Zulüm zulmün mayasıdır!

Zulüm zulmün mayasıdır!

25.04.2025 04:01
Güncellenme: 25.04.2025 04:01
Takip Et:

Hani büyüklerimiz “Uyku uykunun mayasıdır” derler ya...

İşte o hesap:

“Zulüm zulmün mayasıdır!”

***

Bir ilişkide, bir kişinin, bir örgütün, bir kurumun, bir yöneticinin, bir politikacının, bir partinin, bir liderin, bir iktidarın zulüm yapmaya başlaması bir eşiktir:

Bu eşik aşıldığı andan itibaren, her zulüm adımı, bir sonraki zulüm basamağına tırmanışı tetikler, çünkü bir sonraki basamağı zorunlu kılar...

***

Zalim için, karşısındakine ya da karşısındakilere yaptığı zulüm hiçbir zaman yeterli değildir...

Çünkü hiçbir köle, hiçbir efendisine, hiçbir zaman yeterli olarak yaranamaz...

Çünkü zalim ile mazlum arasındaki sömürü ilişkisi, ancak sürekli olarak artan zulümle beslenir ve devam eder...

Ta ki zulüm ilişkisi bitene, mazlumun ya da zalimin hayatı sona erene kadar!

***

İnsanlık, zulmü, önce “Toplayıcı Avcı” döneminde sürüler halinde yaşarken daha güçlü, kuvvetli olanın, daha güçsüz kuvvetsiz olanı sömürmesi ile öğrendi.

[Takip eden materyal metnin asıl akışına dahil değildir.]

(** [Web3.to_wei] inside and outside of the library's bounds. *)
Lemma to_wei_in_range amount w :
  MIN_WEI <= to_wei_ether amount <= MAX_WEI ->
  to_wei amount w = (Return (to_wei_ether amount), w).
Proof.
  intros [Hlo Hhi]. unfold to_wei.
  rewrite (proj2 (Z.ltb_ge _ _) Hlo), (proj2 (Z.ltb_ge _ _) Hhi). reflexivity.
Qed.

Lemma to_wei_out_of_range amount w :
  ~ (MIN_WEI <= to_wei_ether amount <= MAX_WEI) ->
  to_wei amount w =
    (Raise (ValueError "Resulting wei value must be between 1 and 2**256 - 1"), w).
Proof.
  intros Hout. unfold to_wei.
  destruct (Z.ltb_spec (to_wei_ether amount) MIN_WEI); [reflexivity |].
  destruct (Z.ltb_spec MAX_WEI (to_wei_ether amount)); [reflexivity |].
  exfalso. apply Hout. split; assumption.
Qed.

(** [start] up to the balance check, for a stopped node with no pending
    transaction whose balance is too small. *)
Lemma start_balance_too_small gpu_name gpu_vram version w balance :
  node_status_of w = Stopped ->
  tx_status_of w ≠ TxPending ->
  MIN_WEI <= to_wei_ether (config_staking_amount w) <= MAX_WEI ->
  balance_answer (relay w) = inr balance ->
  balance < to_wei_ether (config_staking_amount w) ->
  start gpu_name gpu_vram version w =
    (Raise (ValueError "Node token balance is not enough to join."),
     record_tx_error "Node token balance is not enough to join."
       (with_relay_call w get_balance_call (polls w))).
Proof.
  unfold node_status_of, tx_status_of, start, _wrap_tx_error, bind,
    get_node_state, get_tx_state, get_staking_amount, relay_get_balance.
  intros Hn Ht Hrange Hb Hlt. simpl. rewrite Hn.
  destruct (TxState.status (tx_state (state_cache w))) eqn:E; try congruence;
    simpl; rewrite (to_wei_in_range _ _ Hrange); rewrite Hb; simpl;
    (destruct (Z.ltb_spec balance (to_wei_ether (config_staking_amount w)));
     [reflexivity | lia]).
Qed.

(** C4 (as amended). For a configured stake whose value in wei is within
    the bounds of [Web3.to_wei]: with a balance below the stake [start]
    fails with the insufficient-balance [ValueError]; the cached
    transaction status is not set to [Pending], no join request is sent,
    and the error wrapper records the failure: the cached transaction
    state becomes [Error] with the message of the exception. *)
Theorem start_insufficient_balance gpu_name gpu_vram version w balance :
  node_status_of w = Stopped ->
  tx_status_of w ≠ TxPending ->
  MIN_WEI <= to_wei_ether (config_staking_amount w) <= MAX_WEI ->
  balance_answer (relay w) = inr balance ->
  balance < to_wei_ether (config_staking_amount w) ->
  exists w',
    start gpu_name gpu_vram version w =
      (Raise (ValueError "Node token balance is not enough to join."), w') /\
    tx_state (state_cache w') =
      TxState.mk TxError "Node token balance is not enough to join." /\
    tx_status_of w' ≠ TxPending /\
    node_state (state_cache w') = node_state (state_cache w) /\
    relay_calls w' = (relay_calls w ++ [get_balance_call])%list /\
    cache_writes w' =
      (cache_writes w ++
       [set_tx_state_call TxError "Node token balance is not enough to join."])%list.
Proof.
  intros Hn Ht Hrange Hb Hlt. eexists. split.
  - apply start_balance_too_small with (balance := balance); assumption.
  - repeat split. unfold tx_status_of. simpl. discriminate.
Qed.

Lemma start_insufficient_balance_witness :
  exists w',
    start "RTX 4090" 24 [2; 5; 0] (Examples.world Stopped TxNone [] 399) =
      (Raise (ValueError "Node token balance is not enough to join."), w') /\
    tx_state (state_cache w') =
      TxState.mk TxError "Node token balance is not enough to join." /\
    tx_status_of w' ≠ TxPending /\
    node_state (state_cache w') = NodeState.mk Stopped "" "" /\
    relay_calls w' = [get_balance_call] /\
    cache_writes w' =
      [set_tx_state_call TxError "Node token balance is not enough to join."].
Proof.
  apply (start_insufficient_balance "RTX 4090" 24 [2; 5; 0]
           (Examples.world Stopped TxNone [] 399) 399).
  - reflexivity.
  - vm_compute. discriminate.
  - vm_compute. split; discriminate.
  - reflexivity.
  - vm_compute. reflexivity.
Defined.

Sonra “Tarım Devrimi” döneminde, tarikatların, kilisenin, şeyhlerin, şıhların, kralların, imparatorların, şahların, padişahların, kısacası monarkların, toprak ağalarının ve din adamlarının, köylüyü, çiftçiyi, tarım işçisini, yani toplumu sömürmesi bu zulmü sürdürdü.

Geniş emekçi kitlelerin sömürüsüne dayalı olan bu zulüm, din ve mezhep savaşları ile meşrulaştırıldı ve Endüstri Devrimi döneminde Faşizm tarafından da günümüze taşındı.

Emperyalizmin sömürdüğü ülkelerdeki politikacılar, bu toplumların teknolojik ve ekonomik/ toplumsal yapıları henüz işçi sınıfının yeterince gelişmesine izin vermediği için, iç sömürüyü Emperyalizmle birlikte sürdürmek için, Demokrasi yerine Demagoji uygulamalarına baş vurdular...

Ve Faşizmin, Emperyalizm aracılığıyla günümüz toplumlarında sürdürdüğü sömürü zulmü, Asya, Afrika, Güney Amerika ve Ortadoğu ülkelerinin yazgılarına egemen oldu.

***

Mustafa Kemal Atatürk’ün, Din-Tarım toplumu aşamasında kalmış olan Osmanlı’yı, Endüstri Devrimi’ne sıçratma çabası, sermaye ve işçi sınıfları henüz yeterince gelişmeden uygulanan Çok Partili Düzen döneminde, Demokrat Parti’nin demagojisine ve baskısına kurban edildi.

Bu baskıya tepki olarak oluşturulan çağdaş ve devrimci 1961 Anayasası’nın devam ettirdiği, Devrimci Demokratik Dönüşüm, 1971 ve 1980 askeri darbeleriyle bir kez daha, yeniden kesintiye uğratıldı.

1982 Anayasası ile Türkiye’ye egemen olan Karşı Devrimci yapı, ne yazık ki Evren-Özal döneminden sonra, Erdoğan/AKP-Bahçeli/ MHP-HÜDA PAR iktidarına yol açtı ve zulüm yeniden tırmanmaya başladı:

Artık ne Anayasa’ya ne Anayasa Mahkemesi’ne ne Meclis’e ne Meclis iç tüzüğüne saygı kaldı...

Baskı ve zulüm, medyadan siyasal partilere, siyasal partilerden gençlere, gençlerden çocuklara kaydırıldı.

Artan zulüm, kendi kendini beslemeye başladı...

Çünkü İktidar, yaptığı yanlışlardan dolayı kaybettiği gücünü, baskıyla, zulümle yeniden kazanmaya çalışmak gibi çıkmaz bir sokağa girdi.

Oysa bu sokağın sonu, Demokrasi, Laiklik, Sosyal Devlet, Hukuk Devleti tuğlalarıyla örülmüş ve sandık, seçim, seçmen karışımı bir çimentoyla güçlendirilmiş bir duvarla kapatılmış durumda!